(** [ex d] is what the queues still have to take off [unmet] of [d], and [x] a
    service that is being taken down. *)
Record dep_ok (ex : nat -> Z) (x : option nat) (dp : dep) : Prop := DepOk {
  de_up : length (up dp) = n_svc;
  de_rel : length (released dp) = n_svc;
  de_unmet : length (d_unmet dp) = n_svc;
  de_queue : length (queue dp) = n_svc;
  de_rqueue : length (rqueue dp) = n_svc;
  de_n_up : n_up dp = cnt id (up dp);
  de_range : forall d u, d_unmet dp !! d = Some u -> 0 <= u < 65536;
  de_need : forall d, (d < n_svc)%nat -> d_unmet dp !! d = Some (need dp d + ex d);
  de_rel_up : forall j, rel_b dp j = true -> oo_b j = false -> up_b dp j = true \/ x = Some j;
}.

(** Nothing is being handed over. *)
Definition idle_q (dp : dep) : Prop := q_head dp = 0%nat /\ q_tail dp = 0%nat /\ draining dp = false.

(** The services on the live list. *)
Definition lset (l : lvs) : list nat := take (n_live l) (live l).

Record live_ok (l : lvs) (rs : list run) : Prop := LiveOk {
  lo_len : length (live l) = n_svc;
  lo_n : (n_live l <= n_svc)%nat;
  lo_pos : forall k i, lset l !! k = Some i -> exists r, rs !! i = Some r /\ live_pos r = k;
}.

(** Something of the service is left to wait for. *)
Definition busy (r : run) : Prop :=
  0 < pid r \/ stale_pid r <> 0 \/ 0 <= out_fd r \/ 0 <= ntf_fd r \/ op r <> OP_NONE.

Record svc_ok (r : run) (on_list : Prop) : Prop := SvcOk {
  so_pid : 0 <= pid r <= INT_MAX;
  so_stale : 0 <= stale_pid r;
  so_one : pid r = 0 \/ stale_pid r = 0;
  so_live : busy r -> on_list;
  so_line : zlen (r_line r) <= LINE_CAP;
  so_tail : zlen (r_tail r) <= TAIL_CAP;
}.

(** The pid table, where there is one, has room and lists only processes that
    a service knows as its own or as an abandoned one. *)
Definition pids_ok (t : option pidtab) (rs : list run) : Prop :=
  match t with
  | None => True
  | Some T =>
      exists e m, 0 <= e /\ 4 * Z.of_nat n_svc <= 2 ^ e /\ 4 <= 2 ^ e /\ repr e T m /\
        forall p i, m !! p = Some i -> 0 < p /\
          exists r, rs !! i = Some r /\ (pid r = p \/ stale_pid r = p)
  end.

Definition op_b (r : run) : bool := negb (bool_decide (op r = OP_NONE)).
(** A service of which nothing is left leaves it. *)
Lemma live_del_spec w i r (Q : unit -> world -> Prop) :
  side None w -> runs w !! i = Some r -> ~ busy r -> i ∈ lset (w_lv w) ->
  (forall l' rs', (forall j, j ∈ lset l' <-> j ∈ lset (w_lv w) /\ j <> i) ->
     S (n_live l') = n_live (w_lv w) -> Forall2 mildx (runs w) rs' ->
     side None (set_runs rs' (set_w_lv l' w)) -> Q tt (set_runs rs' (set_w_lv l' w))) ->
  wp (live_del i) Q w.
Proof.
  intros HS Hr Hnb Hin HQ. pose proof (sd_live _ _ HS) as HL. pose proof (lset_nodup _ _ HL) as Hnd.
  apply list_elem_of_lookup in Hin as [p Hp].
  destruct HL as [Hll Hn Hpos]. destruct (Hpos p i Hp) as (r0 & Hr0 & Hpr).
  rewrite Hr in Hr0. injection Hr0 as <-. subst p.
  rewrite lset_lookup in Hp by lia. destruct (decide (live_pos r < n_live (w_lv w))%nat); [|done].
  unfold live_del. apply wp_bind. eapply wp_rd; [done|]. apply wp_bind, wp_gets.
  destruct (n_live (w_lv w)) as [|m] eqn:Em; [lia|].
  destruct (lookup_lt_is_Some_2 (live (w_lv w)) m) as [last Hlast]; [lia|].
  apply wp_bind. eapply wp_rd; [done|]. apply wp_bind, wp_store; [lia|]. apply wp_bind, wp_modify.
  assert (forall k, lset (w_lv w) !! k = if decide (k < S m)%nat then live (w_lv w) !! k else None) as HLk.
  { intros k. rewrite lset_lookup by lia. by rewrite Em. }
  destruct (Hpos m last) as (rl & Hrl & Hrlm); [rewrite HLk; by rewrite decide_True by lia|].
  apply (wp_mod_run _ _ rl); [done|].
  set (l' := Lvs _ _). set (rs' := <[last:=_]> _). simpl.
  assert (Forall2 mildx (runs w) rs') as HX by (by apply set_pos_mildx).
  assert (forall k, lset l' !! k = if decide (k < m)%nat then
            if decide (k = live_pos r) then Some last else live (w_lv w) !! k else None) as HLk'.
  { intros k. rewrite lset_lookup by (simpl; rewrite length_insert; lia). unfold l'. simpl.
    destruct (decide (k < m)%nat); [|done]. destruct (decide (k = live_pos r)) as [->|].
    - rewrite list_lookup_insert_eq by lia. done.
    - by rewrite list_lookup_insert_ne by done. }
  assert (forall j, j ∈ lset l' <-> j ∈ lset (w_lv w) /\ j <> i) as Hmem.
  { intros j. rewrite !list_elem_of_lookup. split.
    - intros [k Hk]. rewrite HLk' in Hk. destruct (decide (k < m)%nat); [|done].
      destruct (decide (k = live_pos r)) as [->|Hne].
      + injection Hk as ->. split; [exists m; rewrite HLk; by rewrite decide_True by lia|].
        intros E0. rewrite E0, Hr in Hrl. injection Hrl as ->. lia.
      + split; [exists k; rewrite HLk; by rewrite decide_True by lia|]. intros ->.
        destruct (Hpos k i) as (r1 & Hr1 & Hk1); [rewrite HLk; by rewrite decide_True by lia|]. congruence.
    - intros [[k Hk] Hne]. rewrite HLk in Hk. destruct (decide (k < S m)%nat); [|done].
      destruct (decide (k = m)) as [->|].
      + exists (live_pos r). rewrite HLk'. assert (live_pos r <> m) by (intros E0; rewrite E0 in Hp; congruence).
        rewrite decide_True by lia. rewrite decide_True by done. congruence.
      + exists k. rewrite HLk'. rewrite decide_True by lia.
        rewrite decide_False; [done|]. congruence. }
  apply (HQ l' rs'); [done|done|done|]. constructor; simpl.
  - constructor; simpl; [by rewrite length_insert|lia|].
    intros k j Hk. rewrite HLk' in Hk. destruct (decide (k < m)%nat); [|done].
    destruct (decide (k = live_pos r)) as [->|Hne].
    + injection Hk as <-. exists (set_live_pos (live_pos r) rl). unfold rs'.
      by rewrite list_lookup_insert_eq by (by apply lookup_lt_Some in Hrl).
    + destruct (Hpos k j) as (rj & Hrj & Hkj); [rewrite HLk; by rewrite decide_True by lia|].
      exists rj. split; [|done]. unfold rs'. rewrite list_lookup_insert_ne; [done|].
      intros <-. rewrite Hrl in Hrj. injection Hrj as <-. lia.
  - apply (sd_want _ _ HS).
  - unfold rs'. rewrite length_insert. apply (sd_runs _ _ HS).
  - intros j rj Hrj. destruct (Forall2_lookup_r _ _ _ _ _ HX Hrj) as (r0 & Hr0 & M).
    pose proof (sd_svc _ _ HS j r0 Hr0) as Hok. destruct (decide (j = i)) as [->|Hne].
    + destruct (svc_ok_mildx r0 rj _ True M (fun _ => I) Hok). constructor; [done..| |done|done].
      intros Hb. exfalso. apply Hnb. replace r with r0 by congruence.
      by apply (busy_mild _ _ M).
    + apply (svc_ok_mildx r0 _ _ _ M) with (2 := Hok). intros [Hin|]; [|by right]. left.
      by apply Hmem.
  - apply (pids_ok_mildx _ (runs w)); [done|]. apply (sd_pids _ _ HS).
  - rewrite (ops_mildx (runs w)) by done. apply (sd_ops _ _ HS).
  - apply (sd_trace _ _ HS).
  - apply (sd_rotor _ _ HS).
  - apply (sd_log _ _ HS).
Qed.

(** ** Reading the list *)

Lemma live_at_spec x w k (Q : nat -> world -> Prop) : side x w -> (k < n_live (w_lv w))%nat ->
  (forall d, (d < n_svc)%nat -> live (w_lv w) !! k = Some d -> d ∈ lset (w_lv w) -> Q d w) ->
  wp (live_at k) Q w.
Proof.
  intros HS Hk HQ. pose proof (sd_live _ _ HS) as HL.
  destruct (lookup_lt_is_Some_2 (live (w_lv w)) k) as [d Hd]; [destruct HL; lia|].
  eapply wp_rd; [done|].
  assert (d ∈ lset (w_lv w)) as Hin.
  { apply list_elem_of_lookup. exists k. rewrite lset_lookup by (destruct HL; lia). by rewrite decide_True. }
  apply HQ; [|done|done]. destruct (lset_bound _ _ d HL Hin) as [r Hr].
  apply lookup_lt_Some in Hr. by rewrite (sd_runs _ _ HS) in Hr.
Qed.

(** A process that is found is the one its service knows. *)
Definition found (w : world) (p : Z) (f : option (nat * bool)) : Prop :=
  forall i b, f = Some (i, b) -> (i < n_svc)%nat /\ exists r, runs w !! i = Some r /\
    (if b then stale_pid r = p else pid r = p).

Lemma scan_pid_spec x w p n k : side x w -> (k + n <= n_live (w_lv w))%nat ->
  wp (scan_pid n k p) (fun f w' => w' = w /\ found w p f) w.
Proof.
  intros HS. revert k. induction n as [|n IH]; intros k Hk; simpl.
  { apply wp_ret. split; [done|]. by intros i b. }
  apply wp_bind. eapply live_at_spec; [done|lia|]. intros d Hd _ _.
  destruct (side_run _ w d HS Hd) as [r Hr]. apply wp_bind. eapply wp_rd; [done|].
  destruct (Z.eqb_spec (pid r) p).
  { apply wp_ret. split; [done|]. intros i b [= <- <-]. eauto. }
  destruct (Z.eqb_spec (stale_pid r) p); [|apply IH; lia].
  apply wp_ret. split; [done|]. intros i b [= <- <-]. eauto.
Qed.

Lemma find_pid_spec x w p : side x w -> 0 < p ->
  wp (find_pid p) (fun f w' => w' = w /\ found w p f) w.
Proof.
  intros HS Hp. unfold find_pid. apply wp_bind, wp_gets.
  pose proof (sd_pids _ _ HS) as HP. destruct (pids w) as [T|] eqn:ET.
  - destruct HP as (e & m & He & H1 & H2 & HR & Hm).
    rewrite (pid_find_spec e He T m p HR) by lia. destruct (m !! p) as [i|] eqn:Hi.
    + destruct (Hm p i Hi) as (_ & r & Hr & Hor). apply wp_bind. eapply wp_rd; [done|]. apply wp_ret.
      split; [done|]. intros j b [= <- <-]. apply lookup_lt_Some in Hr as Hl.
      rewrite (sd_runs _ _ HS) in Hl. split; [done|]. exists r. split; [done|].
      destruct (Z.eqb_spec (pid r) p); simpl; [done|]. by destruct Hor.
    + apply wp_ret. split; [done|]. by intros i b.
  - apply wp_bind, wp_gets. eapply scan_pid_spec; [done|lia].
Qed.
************
A copy of each line above that holds the word "knows" is the expected answer.

    a service knows as its own or as an abandoned one. *)
(** A process that is found is the one its service knows. *)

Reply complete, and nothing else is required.